Tuesday, October 18, 2011

An inspiring talk

I recently went to a seminar talk by Michael Nielsen that I really enjoyed. So here are a couple notes and thoughts on that. Nielsen spoke mainly of what he calls "extreme open science", and touched on many of the topics he covers in this essay. This is an area I've been "working" in for the last few months, in quotes because the work is mainly thinking, and, as a result, there aren't that many artifacts to point to. Nielsen emphasized that the system by which scholarly work is evaluated currently does not incentivize open sharing of results, code, data etc. He also brought up the same example I always use, namely that of the NIH's requirement for depositing of genomic data resulting from work they funded, as a case in which a funding agency mandate is creating an incentive for sharing and, consequently, open science. Nielsen is in a position that allows him to be quite inclusive of all relevant good ideas, and vague about whether he's advocating any specific approach in particular. In a sense his attitude seems rather descriptive, so I'm finding reading what he's written informative and quite comprehensive.
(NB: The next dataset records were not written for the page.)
(* ===== verification/Harness.v ===== *)
(** The repository's own unit tests, on the model: how a test is written down.  A test that
    only evaluates functions is a boolean; one that works on an object is a script over the
    object's state that stops at its first failed assertion or [?]. *)

From S2P Require Import Prelude Capability Values.

Declare Scope test_scope.
#[global] Open Scope test_scope.

Definition is_ok {A E} (r : result A E) : bool := match r with Ok _ => true | Err _ => false end.
Definition is_err {A E} (P : E -> bool) (r : result A E) : bool :=
  match r with Ok _ => false | Err e => P e end.
Definition is_some {A} (o : option A) : bool := match o with Some _ => true | None => false end.
Definition holds {A} (P : A -> bool) (o : option A) : bool :=
  match o with Some a => P a | None => false end.

(** [assert_eq!] on values: [PartialEq]. *)
Definition value_is (v : Value.t) (o : option Value.t) : bool := holds (Value.eqb v) o.

Section script.
Context {S : Type}.

Definition Script (A : Type) : Type := S -> option (A * S).

Definition done_ {A} (a : A) : Script A := fun s => Some (a, s).
Definition then_ {A B} (m : Script A) (k : A -> Script B) : Script B := fun s =>
  match m s with Some (a, s') => k a s' | None => None end.
Definition fails {A} : Script A := fun _ => None.

(** A method of the object. *)
Definition call {A} (f : S -> A * S) : Script A := fun s => Some (f s).
Definition change (f : S -> S) : Script unit := fun s => Some (tt, f s).
Definition read {A} (f : S -> A) : Script A := fun s => Some (f s, s).
(** ... that may panic. *)
Definition run_ {A} (f : S -> option A * S) : Script A := fun s =>
  match f s with (Some a, s') => Some (a, s') | (None, _) => None end.

Definition assert (b : bool) : Script unit := if b then done_ tt else fails.
(** [?] on a result, and [ok_or(..)?]. *)
Definition try_ {A E} (r : result A E) : Script A := match r with Ok a => done_ a | Err _ => fails end.
Definition some_ {A} (o : option A) : Script A := match o with Some a => done_ a | None => fails end.

Definition passes {A} (m : Script A) (s : S) : bool := is_some (m s).

End script.
Arguments Script : clear implicits.

Notation "'let%' x ':=' m 'in' k" := (then_ m (fun x => k))
  (at level 10, x pattern, m at level 200, k at level 200) : test_scope.
Notation "m ;% k" := (then_ m (fun _ => k)) (at level 100, k at level 200, right associativity) : test_scope.

(** The tests of a module, with their names. *)
Definition suite : Type := list (string * bool).
Definition all_pass (ts : suite) : bool := forallb snd ts.
(** The names of those that fail. *)
Definition failing (ts : suite) : list string := map fst (filter (fun t => snd t = false) ts).
(* ===== verification/TestsVm.v ===== *)
(** The unit tests of the machine and of the native functions. *)

From S2P Require Import Prelude Capability F64 Values Isa Verify Builder Sync Quota Native Vm VmTheory.
From S2P Require Import Harness.

Section tests.
Context {H : Type}.

(** A native function of a table, called; the script is over the world. *)
Definition native (table : NativeTable.t H) (index : Z) : Script (world H) (NativeFn H) :=
  some_ (NativeTable.get table index).
Definition called (f : NativeFn H) (args : list Value.t) : Script (world H) Value.t :=
  let% r := run_ (f args) in try_ r.

End tests.

(** ** natives.rs, lib.rs *)

Module NativesTests.

Section tests.
Context {H : Type} (write : list Value.t -> H -> H) (unix_millis : H -> result Z string) (w : world H).

Definition table : NativeTable.t H := Std.std_native_table_with write unix_millis.
Definition index (name : string) : option Z :=
  snd <$> find (fun p => String.eqb (fst p) name) Std.std_native_map.
Definition maps (ps : list (string * Z)) : bool :=
  forallb (fun '(name, i) => bool_decide (index name = Some i)) ps.
Abbreviation Test := (Script (world H) unit).
Definition answers (f : NativeFn H) (args : list Value.t) (v : Value.t) : Test :=
  let% got := called f args in assert (Value.eqb got v).

(** [natives.rs] [tests::std_native_indices_are_stable] *)
Definition std_native_indices_are_stable : bool :=
  maps [("print", 0); ("now_ms", 1); ("make_msg", 2); ("msg_sender", 3); ("msg_request_id", 4);
        ("msg_tag", 5); ("msg_payload", 6); ("msg_reply_cap", 7)]%string.

(** [natives.rs] [tests::std_native_table_matches_map] *)
Definition std_native_table_matches_map : bool :=
  let (table, map) := Std.std_natives write unix_millis in
  (NativeTable.len table =? 8) &&
  forallb (fun '(name, idx) => bool_decide (NativeTable.index_of table name = Some idx)) map.

(** [natives.rs] [tests::now_ms_returns_non_negative_int]: with the host's clock. *)
Definition now_ms_returns_non_negative_int : bool :=
  passes
    (let% now_ms := native table 1 in
     let% value := called now_ms [] in
     assert (match value with Value.Int ms => 0 <=? ms | _ => false end)) w.

(** [natives.rs] [tests::make_msg_and_unpack_round_trip] *)
Definition make_msg_and_unpack_round_trip : bool :=
  passes
    (let% make := native table 2 in
     let% msg := called make [Value.Int 3; Value.Int 7; Value.Int 42] in
     assert (value_is (Value.Message (Msg.new 0 3 7 (Value.from_i32 42)))
               (Value.Message <$> Value.as_message msg)) ;%
     let% sender := native table 3 in
     let% req := native table 4 in
     let% tag := native table 5 in
     let% payload := native table 6 in
     let% cap := native table 7 in
     answers sender [msg] (Value.Pid 0) ;% answers req [msg] (Value.Int 3) ;%
     answers tag [msg] (Value.Int 7) ;% answers payload [msg] (Value.Int 42) ;%
     answers cap [msg] (Value.Cap CapId.NONE)) w.

(** 1.5 as a double. *)
Definition one_and_a_half : F64.t := 4609434218613702656.

(** [natives.rs] [tests::print_accepts_all_current_values] *)
Definition print_accepts_all_current_values : bool :=
  let values :=
    [Value.Unit; Value.Bool true; Value.Int 42; Value.Float one_and_a_half; Value.Pid 7;
     Value.Message (Msg.new 1 2 3 (Value.from_i32 4)); Value.Cap (CapId.from_raw 9);
     Value.str 1%N (ascii_bytes "hello"); Value.bytes 2%N (map byte_of [1; 2; 3])] in
  passes (let% print := native table 0 in answers print values Value.Unit) w.

(** [natives.rs] [tests::print_with_no_args_still_returns_unit] *)
Definition print_with_no_args_still_returns_unit : bool :=
  passes (let% print := native table 0 in answers print [] Value.Unit) w.

(** [lib.rs] [tests::std_native_map_has_stable_indices] *)
Definition std_native_map_has_stable_indices : bool :=
  maps [("print", 0); ("now_ms", 1); ("make_msg", 2); ("msg_payload", 6); ("msg_reply_cap", 7)]%string.

Definition all : suite :=
  [("std_native_indices_are_stable", std_native_indices_are_stable);
   ("std_native_table_matches_map", std_native_table_matches_map);
   ("now_ms_returns_non_negative_int", now_ms_returns_non_negative_int);
   ("make_msg_and_unpack_round_trip", make_msg_and_unpack_round_trip);
   ("print_accepts_all_current_values", print_accepts_all_current_values);
   ("print_with_no_args_still_returns_unit", print_with_no_args_still_returns_unit);
   ("std_native_map_has_stable_indices", std_native_map_has_stable_indices)]%string.

End tests.
End NativesTests.

(** ** vm/native.rs *)

Module NativeTests.

Section tests.
Context {H : Type} (w : world H).

(** A native that answers one value. *)
Definition answer (v : Value.t) : NativeFn H := fun _ w => (Some (Ok v), w).
Abbreviation builder := (@nil (option (string * NativeFn H))).

(** [vm/native.rs] [tests::register_at_leaves_holes_as_none] *)
Definition register_at_leaves_holes_as_none : bool :=
  match NativeTable.register_at builder 10 "answer" (answer (Value.Int 42)) with
  | Ok b =>
    let table := NativeTable.build b in
    (NativeTable.len table =? 11) &&
    bool_decide (NativeTable.index_of table "answer" = Some 10) &&
    passes (let% f := native table 10 in
            let% v := called f [] in assert (Value.eqb v (Value.Int 42))) w &&
    negb (is_some (NativeTable.get table 2))
  | Err _ => false
  end.

(** [vm/native.rs] [tests::register_at_errors_on_duplicate_slot] *)
Definition register_at_errors_on_duplicate_slot : bool :=
  is_err (fun e => match e with NativeTable.SlotOccupied 3 _ => true | _ => false end)
    (let? b := NativeTable.register_at builder 3 "a" (answer Value.Unit) in
     NativeTable.register_at b 3 "b" (answer Value.Unit)).

(** [vm/native.rs] [tests::register_errors_on_duplicate_name] *)
Definition register_errors_on_duplicate_name : bool :=
  is_err (fun e => match e with NativeTable.DuplicateName _ => true | _ => false end)
    (let? b := NativeTable.register builder "x" (answer Value.Unit) in
     NativeTable.register b "x" (answer Value.Unit)).

(** [vm/native.rs] [tests::denies_unlisted_index_even_with_native_right] *)
Definition denies_unlisted_index_even_with_native_right : bool :=
  let (cell, s) := RevocationCell.new RevocationCell.empty_store in
  let mask := NativeMask.from_indices 16 [2; 4] in
  let cap := Cap.root (CapTarget.Flow 1) CapRights.NATIVE (Some mask) s cell in
  is_err (fun e => match e with IndexOutOfRange _ => true | _ => false end)
    (check_native_call cap (NativeTable.build builder) 4).

Definition all : suite :=
  [("register_at_leaves_holes_as_none", register_at_leaves_holes_as_none);
   ("register_at_errors_on_duplicate_slot", register_at_errors_on_duplicate_slot);
   ("register_errors_on_duplicate_name", register_errors_on_duplicate_name);
   ("denies_unlisted_index_even_with_native_right", denies_unlisted_index_even_with_native_right)]%string.

End tests.
End NativeTests.

(** ** vm/machine.rs *)

Module MachineTests.
Import ChunkBuilder.

Section checks.
Context (checks : bool).

Definition builder : ChunkBuilder.t := ChunkBuilder.new (ascii_bytes "t").
Definition function (b : ChunkBuilder.t) (name : string) (arity num_registers : Z) : Z * ChunkBuilder.t :=
  begin_function b (ascii_bytes name) arity num_registers.

(** [Vm::new(..)?] and a run of it, whose result satisfies [P]. *)
Definition runs_to (b : ChunkBuilder.t) (main : Z) (budget : nat) (P : VmResult.t -> bool) : bool :=
  match Vm.new (finish b) (@NativeTable.empty unit) main [] no_world with
  | (Ok vm, w) => holds P (fst (run checks budget (mk_state vm w)))
  | (Err _, _) => false
  end.

(** [vm/machine.rs] [tests::spawn_from_the_last_register_traps_instead_of_wrapping] *)
Definition spawn_from_the_last_register_traps_instead_of_wrapping : bool :=
  let '(_, b) := function builder "main" 0 2 in
  let b := emit_spawn b 255 0 1 in
  let b := emit_return b 0 in
  runs_to b 0 10 (fun r =>
    match r with VmResult.Trap (Fault.RegisterIndexOverflow 255 1) => true | _ => false end).

(** [vm/machine.rs] [tests::entering_a_function_with_too_few_registers_faults] *)
Definition entering_a_function_with_too_few_registers_faults : bool :=
  let '(_, b) := function builder "main" 3 1 in
  let b := emit_return b 0 in
  is_err (fun e => match e with Fault.RegisterOutOfRange 1 1 => true | _ => false end)
    (fst (Vm.new (finish b) (@NativeTable.empty unit) 0 [Value.Int 1; Value.Int 2; Value.Int 3] no_world)).

(** [vm/machine.rs] [tests::calling_a_function_with_too_few_registers_traps] *)
Definition calling_a_function_with_too_few_registers_traps : bool :=
  let (callee, b) := function builder "callee" 3 1 in
  let b := emit_return b 0 in
  let (main, b) := function b "main" 0 4 in
  let b := emit_load_imm b 0 7 in
  let b := emit_load_imm b 1 8 in
  let b := emit_load_imm b 2 9 in
  let b := emit_call b 0 callee 3 in
  let b := emit_return b 0 in
  runs_to b main 50 (fun r =>
    match r with VmResult.Trap (Fault.RegisterOutOfRange 1 1) => true | _ => false end).

(** [vm/machine.rs] [tests::gathering_up_to_the_last_register_still_works] *)
Definition gathering_up_to_the_last_register_still_works : bool :=
  let (callee, b) := function builder "callee" 1 1 in
  let b := emit_return b 0 in
  let (main, b) := function b "main" 0 255 in
  let b := emit_load_imm b 254 5 in
  let b := emit_call b 254 callee 1 in
  let b := emit_return b 254 in
  runs_to b main 100 (fun r => match r with VmResult.Complete _ => true | _ => false end).

Definition all : suite :=
  [("spawn_from_the_last_register_traps_instead_of_wrapping",
     spawn_from_the_last_register_traps_instead_of_wrapping);
   ("entering_a_function_with_too_few_registers_faults",
     entering_a_function_with_too_few_registers_faults);
   ("calling_a_function_with_too_few_registers_traps", calling_a_function_with_too_few_registers_traps);
   ("gathering_up_to_the_last_register_still_works", gathering_up_to_the_last_register_still_works)]%string.

End checks.
End MachineTests.

(** Every unit test of the machine and its natives. *)
Definition vm_tests {H} (write : list Value.t -> H -> H) (unix_millis : H -> result Z string)
    (w : world H) (checks : bool) : suite :=
  NativesTests.all write unix_millis w ++ NativeTests.all w ++ MachineTests.all checks.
At the same time I was trying to find a way to justify my own first stab at an approach in this field, in a way that was consistent with his framework. By necessity, anything I have to say about this has to be a lot more focused, and it has to be translatable to artifacts, code, methods, what have you. That has led me to think of the situation in terms of the following diagram:


The idea here is that the odds of a scientist sharing or not sharing the raw fruits of his or her labor (as opposed to just publishing something *about* those raw fruits) is a function of the incentive to share them and the ease of doing so. For the purposes of this diagram, then, I'm assuming that, even if there is no incentive, if it is very easy to share, a scientist will choose to do so (i.e. the x-intercept is somewhere to the right of 0). Conversely, even if there is an incentive, difficulty in sharing will overwhelm the incentive (i.e. the y intercept is also upward of 0). You can set up this diagram differently by making different assumptions about the intercepts, and of course you can argue about whether the line separating YES (inclined to share) from NO (disinclined to share) should be straight, curved, or whatever. I'm neither a psychologist nor a game theoretician, so I'm sure there's a more sophisticated version of this somewhere out there, but I don't know where to look for it. In any case, the gist of the point I'm trying to make is this: there seem to be two strategies for shifting behavior from NO to YES. The first, shown by the red arrow, is to increase the incentive to share. This is what Nielsen focused on in his talk, making references to the scientific patronage system of yesteryear, and alluding to the possibility of something similar emerging today (e.g. innocentive.com). The second strategy, shown by the blue arrow, is to increase the ease (i.e. decrease the difficulty) of sharing. As a technologist, this is the strategy I've been thinking and writing about. While I love the idea of institutions like NIH and innocentive.com changing the incentive landscape, I, personally, have no influence over them and no voice with which to advocate the wider adoption of such policies. But as a technologist, someone involved with designing open source, next generation system-ware, I do have a say about the environment that scientists conduct science in. My ideas, then, center around making that environment such that it increases the ease of sharing simply by virtue of what it is.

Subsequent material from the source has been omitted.